I've been less adoring of Mark Twain than others for quite some time, and have written of him unkindly in a few posts here in this very blog. It may be that my view of him and his work is an example of familiarity, of a sort at least, breeding contempt. The comedic Twain, teller of tall tales, the Twain of Hal Holbrook, creator of stock characters and folksy dialects, which seems to be the more popular Twain, I find annoying. But I acknowledge that it may be that Twain did what he had to in order to make a living and thrive in this world and this required pandering, or that the familiar Twain of which I speak is in the nature of a caricature.
One thing I find quite interesting about him, however, is that work called The Mysterious Stranger. I call it that here, in any case. There are said to be 3-4 versions of this work, and each has been given its own title. There is apparently no finished version; finished by Twain in any event. His executor/biographer, Albert Bigelow Paine, himself a writer of fiction and other things, is said to have created a version with an ending by slapping together 3 different versions and doing some creative editing with their texts together with a publisher named Duneka.
This work or more properly these versions or drafts of a work were written during the latter part of Twain's life, and address the subject of religion. They feature the Prince of Darkness himself, or some versions do, or it may be that this character is merely his nephew, also named Satan. It also may be that the Satanic figure is intended to be a different figure entirely. I read that one version features Tom Sawyer and Huck Finn. That obviously isn't the version I've read, and I'm not interested in reading anything about those two characters, though I am willing to imagine, fondly, what the Devil might do to them.
I don't wish to enter into the debate regarding which version is truer to Twain. I assume I've read the Paine version. It certainly has its problems. It must be wondered whether we do any author a service by publishing unfinished work posthumously, especially where the author left different versions of the work lying about at the time of death. This is an indication that the author was never satisfied with what was written, and in fact never thought it should be read. In that case, we wrong him by doing so or at the least do something he/she didn't want us to do.

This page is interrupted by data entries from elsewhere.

(** * The stated properties *)

(** ** Data for the worked examples, run on the reference runtime *)

(** an observation [i] hours before 1700000000, at latitude 10, 0.4566
    degrees of longitude further west per hour: the object heads east at
    50.0003 km per hour *)
Definition moverAt (i : nat) : Observation.t :=
  Observation.mk (1700000000 - Number_of_nat i * 3600) 10
    (20 - Number_of_nat i * 0x1.d38ef34d6a162p-2) None.

(** five hours of the mover, oldest first *)
Definition moverFiveHours : list Observation.t :=
  [moverAt 4; moverAt 3; moverAt 2; moverAt 1; moverAt 0].

(** a second object that keeps half a degree north of the mover *)
Definition driftAt (i : nat) : Observation.t :=
  Observation.mk (1700000000 - Number_of_nat i * 3600) 10.5
    (20 - Number_of_nat i * 0x1.d38ef34d6a162p-2) None.

Section StatedLinker.
Context {RT : Runtime}.
Import Balloons Geo FloatFacts.

End StatedLinker.




(** C1, as worded: the gates do not hold of every link.  Two observations
    whose timestamps are both [+Infinity] - a payload may say ["ts": 1e999] -
    have a time delta that is NaN, which neither test of the inner loop
    rejects: the second is appended to the track of the first, 14409 km
    away. *)
Definition quoted (s : string) : string := SafeJson.dquote ++ s ++ SafeJson.dquote.



Section StatedGap.
Context {RT : Runtime}.
Import Balloons Geo FloatFacts.

Lemma passes_7200 p lastp :
  Observation.ts p - TrackPoint.ts lastp = 7200 -> passes p lastp = false.
Proof. intros H. unfold passes. cbv zeta. rewrite H. reflexivity. Qed.

Lemma pushPoint_changes p tr : pushPoint p tr <> tr.
Proof.
  intros E. apply (f_equal (fun t => length (Track.points t))) in E.
  unfold pushPoint in E. cbn [Track.points] in E. rewrite length_app in E. cbn in E. lia.
Qed.

Lemma pushPoint_inj p q tr : pushPoint p tr = pushPoint q tr -> p = q.
Proof.
  unfold pushPoint. intros E. injection E as E. apply app_inv_head in E.
  assert (withId p (Track.id tr) = withId q (Track.id tr)) as E' by congruence.
  apply (f_equal observationOf) in E'. rewrite !observationOf_withId in E'. exact E'.
Qed.

(** C4. A missing hour is not bridged.  In a pass of the loop over the
    hours, an open track whose last point lies 7200 seconds before every
    observation of the hour is left as it is, and an observation 7200
    seconds after the last point of a track is never appended to that
    track.  The observation begins a new track when, besides, no other open
    track passes both tests of the inner loop for it. *)
Theorem gap_hour_starts_new_tracks hourly pts :
  (forall j tr lastp,
     tracks (linkAll hourly) !! j = Some tr -> last (Track.points tr) = Some lastp ->
     (forall p, p ∈ pts -> Observation.ts p - TrackPoint.ts lastp = 7200) ->
     tracks (linkAll (pts :: hourly)) !! j = Some tr)
  /\
  (forall j tr lastp p,
     tracks (linkAll hourly) !! j = Some tr -> last (Track.points tr) = Some lastp ->
     Observation.ts p - TrackPoint.ts lastp = 7200 ->
     tracks (linkAll (pts :: hourly)) !! j <> Some (pushPoint p tr))
  /\
  (forall i p,
     pts !! i = Some p ->
     (forall tr lastp,
        tr ∈ tracks (linkAll hourly) -> last (Track.points tr) = Some lastp ->
        Observation.ts p - TrackPoint.ts lastp = 7200 \/ passes p lastp = false) ->
     exists n,
       (length (tracks (linkAll hourly)) < n)%nat /\
       Track.mk (trackName n) [withId p (trackName n)] ∈ tracks (linkAll (pts :: hourly))).
Proof.
  destruct (linkHour_links (linkAll hourly) pts (linkAll_ids_distinct hourly))
    as (link & trs & (Hlen & (Hl & Hfollow) & Hchoice & Hnone) & Htracks).
  assert (tracks (linkAll (pts :: hourly))
          = trs ++ imap (freshTrack (nextId (linkAll hourly))) (unlinked pts link)) as E.
  { rewrite <- Htracks. unfold linkAll. cbn [rev]. rewrite fold_left_app. reflexivity. }
  assert (forall j tr, tracks (linkAll hourly) !! j = Some tr ->
            tracks (linkAll (pts :: hourly)) !! j = trs !! j) as Hkeep.
  { intros j tr Hj. rewrite E. apply lookup_app_l. rewrite Hl.
    apply lookup_lt_Some in Hj. exact Hj. }
  assert (forall i p j tr lastp,
            pts !! i = Some p -> link !! i = Some (Some j) ->
            tracks (linkAll hourly) !! j = Some tr -> last (Track.points tr) = Some lastp ->
            passes p lastp = true) as Hpass.
  { intros i p j tr lastp Hp Hi Hj Hlast.
    destruct (Hchoice i p j Hp Hi) as (tr' & lastp' & Hj' & Hlast' & Hpass & _).
    congruence. }
  split; [|split].
  - intros j tr lastp Hj Hlast Hgap. rewrite (Hkeep j tr Hj).
    destruct (Hfollow j tr Hj) as [[_ Hsame]|(i & p & Hi & Hp & _)]; [exact Hsame|].
    pose proof (Hpass i p j tr lastp Hp Hi Hj Hlast) as X.
    rewrite (passes_7200 p lastp) in X; [discriminate|].
    apply Hgap. eapply list_elem_of_lookup_2. exact Hp.
  - intros j tr lastp p Hj Hlast Hgap. rewrite (Hkeep j tr Hj).
    destruct (Hfollow j tr Hj) as [[_ Hsame]|(i & q & Hi & Hq & Hpush & _)].
    + rewrite Hsame. intros H.
      assert (pushPoint p tr = tr) as H' by congruence.
      exact (pushPoint_changes p tr H').
    + rewrite Hpush. intros H.
      assert (pushPoint q tr = pushPoint p tr) as H' by congruence.
      apply pushPoint_inj in H'. subst q.
      pose proof (Hpass i p j tr lastp Hq Hi Hj Hlast) as X.
      rewrite (passes_7200 p lastp Hgap) in X. discriminate.
  - intros i p Hp Hgap.
    destruct (link !! i) as [[j|]|] eqn:Hi.
    + destruct (Hchoice i p j Hp Hi) as (tr & lastp & Hj & Hlast & Hpass' & _).
      destruct (Hgap tr lastp (list_elem_of_lookup_2 _ _ _ Hj) Hlast) as [H|H].
      * rewrite (passes_7200 p lastp H) in Hpass'. discriminate.
      * congruence.
    + pose proof (elem_of_unlinked pts link i p Hp Hi) as Hin.
      apply list_elem_of_lookup_1 in Hin as [k Hk].
      exists (nextId (linkAll hourly) + k)%nat. split.
      * destruct (named_linkAll hourly) as [Hn _]. lia.
      * rewrite E. apply elem_of_app. right.
        apply (elem_of_lookup_imap_2 (freshTrack (nextId (linkAll hourly))) _ p k Hk).
    + apply lookup_ge_None in Hi. apply lookup_lt_Some in Hp. lia.
Qed.
End StatedGap.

Nonetheless, assuming that some part of the versions written by Twain are present, I think it fair to say that the satire engaged in is not the broad, sometimes knee-slapping, overt satire Twain otherwise indulged in (for example in A Connecticut Yankee in King Arthur's Court). It is a grim, serious, and simply written tale, sometimes sinister, sometimes hectoring. What is most interesting, I think, is the indifference of the Satan-figure to humans in general or particular humans, and especially as to what is called their "Moral Sense." This he considers a peculiarity of humans and an unnecessary burden.
His indifference is striking. Unfortunately it's rendered less striking by his propensity to lecture about the defects of human kind. By all accounts Twain was prone to dwell on our many problems and deplorable nature and conduct, but I like to think that the lectures were inserted after his death. They become repetitive and are boring, the point being already quite clear. Also, he inserts himself into human events now and then.
The Satan-figure is quite willing to use his powers to benefit and do favors for some, and seems to have no real malice. Our happiness or unhappiness isn't of much concern to him, it seems. As might be expected, when he bestows benefits it's likely things don't turn out well for the person benefited, and as a result of the benefit. He or she dies, or someone else does, or goes mad. Episodes of Rod Serling's Twilight Zone come to mind, inevitably.
The overwhelming impression I receive from this work is that the concerns of humans, their deeds, problems, thoughts, and beliefs, even as to matters right or wrong, are small and insignificant and of no interest to Satan, or God, or the universe. I think the Satan-figure could very well be a substitute for God, despite his name and the fact he refers to himself as an angel.
Simply put, I think it's the intent or one of the intents of the work to point out that we flatter ourselves enormously by thinking we have any importance in the universe or the Divine Plan, if there is one. The universe wasn't made for us, and isn't bound by our conceptions of right and wrong. What happens merely happens, and there need be no reason to it; at least no reason humans would understand or appreciate.
The late Warren Zevon wrote a song called The Vast Indifference of Heaven. Is this indifference what Twain was contemplating in his later years? Did it comfort him, appall him, confirm him in his belief regarding our foolishness? The vastness of the universe suggests that we're creatures of great pretensions, and our concerns with what is not in the power of our wills foolish indeed. Perhaps Twain was something of a Stoic in that respect, at least. But I have difficulty believing that he felt the universe to be divine in any sense, or that we shared in any divinity, which would seem to establish he wasn't a Stoic in the ancient sense.